Review: ‘Venus in Fur’ nearly gets kinky
Is it hot in here, or is it just me?
Hoo-boy! It’s not just me. It’s the entire Suzanne Roberts Theatre, where the Philadelphia Theatre Company has opened David Ives’ “Venus in Fur.”
Is it hot in here, or is it just me?
Hoo-boy! It’s not just me. It’s the entire Suzanne Roberts Theatre, where the Philadelphia Theatre Company has opened David Ives’ “Venus in Fur,” an examination of who dominates and who is submissive, who can use the power of sex and who cannot, and how all those roles switch. And speaking of switches, yes! The play is as suggestively kinky as you can get without being actually kinky, and the production smoothly ramps up the intensity and heat as it sizzles through 90 intermissionless minutes.
The storyline is simple: A fetching, irrepressible young woman arrives late for an audition, then convinces the playwright — the only person remaining in a ramshackle rented room (Jason Simms’ set) — to let her read for a part. He’s adapted an erotic 19th-century love-twist novel about sexual domination, gender politics, masochism, punishment and power called “Venus in Furs.” (The novel is real, a controversial 1870 work by Austrian writer Leopold von Sacher-Masoch.)
As the play unfolds, it becomes harder to tell what this woman knows and what she fakes, and whether truth plays a meaningful part in what she says. She gets the playwright to read his steamy script with her, and the audition moves back and forth from the script to their personal patter. The fiction they enact begins to reflect the dynamic between these two people who’ve just met.

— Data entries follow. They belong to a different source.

(* ===== verification/AccountSafety.v ===== *)
(** * Accounts: safety

    Requests in a session change no account but its own; an account is completed
    or created only on grounds that the settings or an invitation give; the
    parameters of the key derivation stay in bounds; and an address changes only
    with the password and the code sent to the new address. *)

From stdpp Require Import base strings numbers pretty gmap list relations.
From S2P Require Import Prelude Store JsonUtil Queries Users Orgs AuthRequests TwoFactor Sends Collections Signups Folders.
From S2P Require Import TotpReplay OneTimeCodes Login LoginSafety Sessions SessionSafety Ciphers Vault VaultAccess EmergencyAccess.
From S2P Require Import EmergencyProtocol Profiles Members OrgRequests Accounts KeyRotation DeviceApproval AccountRequests AccountFrames.

(** ** The key derivation *)

(** What [set_kdf_data] lets through *)
Definition kdf_allowed (k : KDFData) : Prop :=
  (kdf k = Pbkdf2 → 100000 ≤ kdf_iterations k)%Z ∧
  (kdf k = Argon2id → (1 ≤ kdf_iterations k)%Z ∧ (∃ m, kdf_memory k = Some m ∧ (15 ≤ m ≤ 1024)%Z) ∧
                      (∃ p, kdf_parallelism k = Some p ∧ (1 ≤ p ≤ 16)%Z)).
Definition kdf_of (u : User) : KDFData :=
  mkKDFData (u_client_kdf_type u) (u_client_kdf_iter u) (u_client_kdf_memory u) (u_client_kdf_parallelism u).
(** What is stored: memory and parallelism only for Argon2. *)
Definition kdf_stored (k : KDFData) : KDFData :=
  if bool_decide (kdf k = Argon2id) then k else mkKDFData (kdf k) (kdf_iterations k) None None.

Definition with_kdf (u : User) (k : KDFData) : User :=
  let k := kdf_stored k in
  u <| u_client_kdf_memory := kdf_memory k |> <| u_client_kdf_parallelism := kdf_parallelism k |>
    <| u_client_kdf_iter := kdf_iterations k |> <| u_client_kdf_type := kdf k |>.
Lemma set_kdf_run u k e w :
  kdf_allowed k ∧ set_kdf_data u k e w = (Ok (with_kdf u k), w) ∨
  ¬ kdf_allowed k ∧ ∃ msg, set_kdf_data u k e w = (Err (new_msg msg), w).
Proof.
  unfold kdf_allowed, set_kdf_data, with_kdf, kdf_stored, ensure, some_or_err, err, mfail, mbind, mret.
  destruct k as [t n m p]; simpl. destruct (Z.eqb_spec t Argon2id) as [->|Ht]; simpl.
  - destruct (Z.leb_spec 1 n); simpl; [|right; split; [naive_solver lia|by eexists]].
    destruct m as [m|]; simpl; [|right; split; [naive_solver|by eexists]].
    destruct (Z.leb_spec 15 m), (Z.leb_spec m 1024); simpl; [|right; split; [naive_solver lia|by eexists]..].
    destruct p as [p|]; simpl; [|right; split; [naive_solver|by eexists]].
    destruct (Z.leb_spec 1 p), (Z.leb_spec p 16); simpl; [|right; split; [naive_solver lia|by eexists]..].
    left. split; [|done]. split; [done|]. intros _. split; [lia|]. split; eexists; split; (done || lia).
  - rewrite bool_decide_eq_false_2 by done.
    destruct (Z.eqb_spec t Pbkdf2) as [->|Hp], (Z.ltb_spec n 100000); simpl.
    1: right; split; [naive_solver lia|by eexists].
    all: left; split; [|done]; split; [lia|done].
Qed.
Lemma set_kdf_Ok u k e w u' w' : set_kdf_data u k e w = (Ok u', w') → w' = w ∧ kdf_allowed k ∧ u' = with_kdf u k.
Proof. intros H. destruct (set_kdf_run u k e w) as [[Hk Hr]|[_ [msg Hr]]]; rewrite Hr in H; by simplify_eq. Qed.

(** The parameters of the key derivation are accepted exactly when they are
    in bounds: at least 100000 iterations of PBKDF2; at least one iteration, 15 to
    1024 megabytes and 1 to 16 lanes of Argon2.  What is accepted is stored, but
    for the memory and lanes of other functions, and the rest of the account stays.
    The numbers of functions that do not exist are in bounds. *)
Theorem set_kdf_data_exact u k e w :
  (kdf_allowed k → ∃ u', set_kdf_data u k e w = (Ok u', w) ∧ kdf_of u' = kdf_stored k ∧
     u' <| u_client_kdf_type := u_client_kdf_type u |> <| u_client_kdf_iter := u_client_kdf_iter u |>
        <| u_client_kdf_memory := u_client_kdf_memory u |> <| u_client_kdf_parallelism := u_client_kdf_parallelism u |> = u) ∧
  (¬ kdf_allowed k → ∃ msg, set_kdf_data u k e w = (Err (new_msg msg), w)).
Proof.
  destruct (set_kdf_run u k e w) as [[Hk Hr]|[Hk Hr]]; split; [|done..|done]. intros _. exists (with_kdf u k).
  split; [done|]. unfold with_kdf, kdf_of. split; [by destruct (kdf_stored k)|by destruct u].
Qed.

(** ** Sessions apart *)

Section sessions.
Context `{!Serde ProtectedActionData pa_stored, !Serde EmailTokenData id, !Serde UserStampException id} `{FL : FileLinks}.
Context `{AT : AccountTokens} (svc : Services) (relay : bool) (host : string).

Definition users_keyed (d : Db) : Prop := ∀ k u, users d !! k = Some u → u_uuid u = k.
(** The account of the token that comes with a request *)
Definition request_user (e : Env) (rq : Request) : option string := lj_sub <$> request_claims svc e rq.

Lemma keeps_put_auth_request id data s : keeps users (put_auth_request id data s).
Proof.
  unfold put_auth_request, AuthRequest_find_by_uuid_and_user, AuthRequest_save, AuthRequest_delete, log_session, auth_request_json.
  solve_keeps.
Qed.

(** C20: a request to the endpoints of the own account (the calls of
    [AccountCall]: profile, keys, password, KDF, address, rotation, deletion,
    devices, avatar, API key, approvals) changes no other account, however it ends:
    address, password, keys, stamp and settings of the others stay, everything but
    the date of their last change.  Taking over an account as an emergency contact
    and the account recovery of organizations are other endpoints, which change the
    account of somebody else by design. *)
Theorem accounts_apart c rq e w k :
  users_keyed (db w) → request_user e rq ≠ Some k →
  ∃ r w', serve_account svc relay host (InSession c rq) e w = (r, w') ∧
    account (users (db w') !! k) = account (users (db w) !! k).
Proof.
  intros Hk Hne. apply wp_exists. simpl. set (P := λ x, request_user e rq = Some x).
  assert (wp (Headers_from_request svc rq) e w (λ _ w', aside_rel P w w')) as Hh.
  { apply aside_headers. intros claims u Hc Hu. unfold P, request_user. rewrite Hc, (Hk _ _ Hu). done. }
  apply wp_bind, wp_intro. intros [s|x|] w1 Hrun; simpl.
  2, 3: by apply (wp_run _ _ _ _ Hh _ _ Hrun).
  apply Headers_from_request_Ok in Hrun as [-> (claims & Hc & _ & Hu & _)].
  assert (P (u_uuid (sn_user s))) as Hp by (unfold P, request_user; by rewrite Hc, (Hk _ _ Hu)).
  destruct (match c with PutAuthRequest _ _ => true | _ => false end) eqn:E.
  - destruct c as [| | | | | | | | | | | | | | |id data]; try done. simpl. apply wp_bind, wp_reads;
      [unfold route_param, from_param; solve_reads|]. intros [id'|x|]; simpl; [|done..].
    apply wp_bind. apply (wp_keeps users); [apply keeps_put_auth_request|]. intros [x|x|] w' Hw; [apply wp_mret|..]; simpl; by rewrite Hw.
  - apply (wp_within (R := aside_rel P)); [|intros r w' Ha; by apply Ha]. apply aside_account_call; [done|]. by intros id data ->.
Qed.
End sessions.

(** ** Runs that change no account *)

Abbreviation quiet := (aside_rel (λ _, False)).
(** A step of a run that has changed no account so far *)
Lemma wp_quiet_bind {A B} (m : M A) (k : A → M B) e w0 w (Φ : res Error B → World → Prop) :
  within quiet m → quiet w0 w → (∀ r w', quiet w0 w' → (∀ b, r ≠ Ok b) → Φ r w') →
  (∀ a w', m e w = (Ok a, w') → quiet w0 w' → wp (k a) e w' Φ) → wp (mbind m k) e w Φ.
Proof.
  intros Hm H0 Hend Hk. apply wp_bind, wp_intro. intros r w1 Hrun.
  assert (quiet w0 w1) as H1 by (etrans; [exact H0|apply (wp_run _ _ _ _ (Hm e w) _ _ Hrun)]).
  destruct r; simpl; [by apply Hk|by apply Hend..].
Qed.
Lemma User_save_eq u e w :
  User_save u e w =
  (if is_valid_email e (u_email u) then Ok (u <| u_updated_at := now e |>)
   else Err (new_msg ("User email " +:+ u_email u +:+ " is not a valid email address")),
   if is_valid_email e (u_email u) then
     w <| db := (db w) <| users := <[u_uuid u := u <| u_updated_at := now e |>]> (users (db w)) |> |>
   else w).
Proof. unfold User_save, ensure, ask, exec, mbind. by destruct (is_valid_email _ _). Qed.

(** ** Registration *)

Section registration.
Context `{!Serde ProtectedActionData pa_stored, !Serde EmailTokenData id, !Serde UserStampException id} `{FL : FileLinks}.
Context `{AT : AccountTokens}.

Definition signup_open (e : Env) (email : string) : Prop := ∀ w, is_signup_allowed email e w = (Ok true, w).
(** What lets someone complete an account that was made by an invitation *)
Definition may_complete (e : Env) (w : World) (data : RegisterData) (email : string) : Prop :=
  (∃ token claims, rg_org_invite_token data = Some token ∧ decode_org_invite token = Ok claims ∧ ij_email claims = email) ∨
  str_to_lowercase e email ∈ invitations (db w) ∨ signup_open e email ∨
  (emergency_access_allowed (cfg e) = true ∧
   ∃ k r, emergency_access (db w) !! k = Some r ∧ ea_email r = Some email ∧ has_status r Invited = true).
(** What lets someone make a new account *)
Definition may_create (e : Env) (w : World) (data : RegisterData) (verification : bool) (email : string) : Prop :=
  str_to_lowercase e email ∈ invitations (db w) ∨ signup_open e email ∨
  (verification = true ∧ ∃ id token claims, rg_accept_emergency_access_id data = Some id ∧
     rg_accept_emergency_access_invite_token data = Some token ∧ decode_emergency_invite token = Ok claims ∧
     cl_email claims = rg_email data ∧ cl_emer_id claims = id).
(** The account that the request may write *)
Definition grounds (e : Env) (w : World) (data : RegisterData) (verification : bool) (email : string) (u : User) : Prop :=
  (∃ k, users (db w) !! k = Some u ∧ u_email u = str_to_lowercase e email ∧ u_password_hash u = [] ∧
        may_complete e w data email) ∨
  ((∀ k u', users (db w) !! k = Some u' → u_email u' ≠ str_to_lowercase e email) ∧
   (∃ i, tick w ≤ i ∧ u_uuid u = uuid_at e i) ∧ u_email u = str_to_lowercase e email ∧
   may_create e w data verification email).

The two-person “Venus in Fur” can work on stage only with a tour-de-force from its female player, and this production gets one from Jenni Putney, an actress who does much of her work in California and is perfectly cast here. She must be – and is – a curvy and leather-swathed package of emotions that range from sultry to bitchy, from dumb to foxy.
People in the audience who saw “Venus in Fur” when it was a sensation Off-Broadway two seasons back, then on Broadway last year, will inevitably compare Putney to Nina Arianda, who won a Tony Award for her performance. It’s an understandable notion, if questionable; each woman creates the role in her own vision and with the director, and both interpretations work. Here’s my take: Arianda was more pouty and her character seemed younger with a curious innocence that slowly evaporated; Putney heightens the woman’s mystery and is more worldly, and more extravagantly emotional.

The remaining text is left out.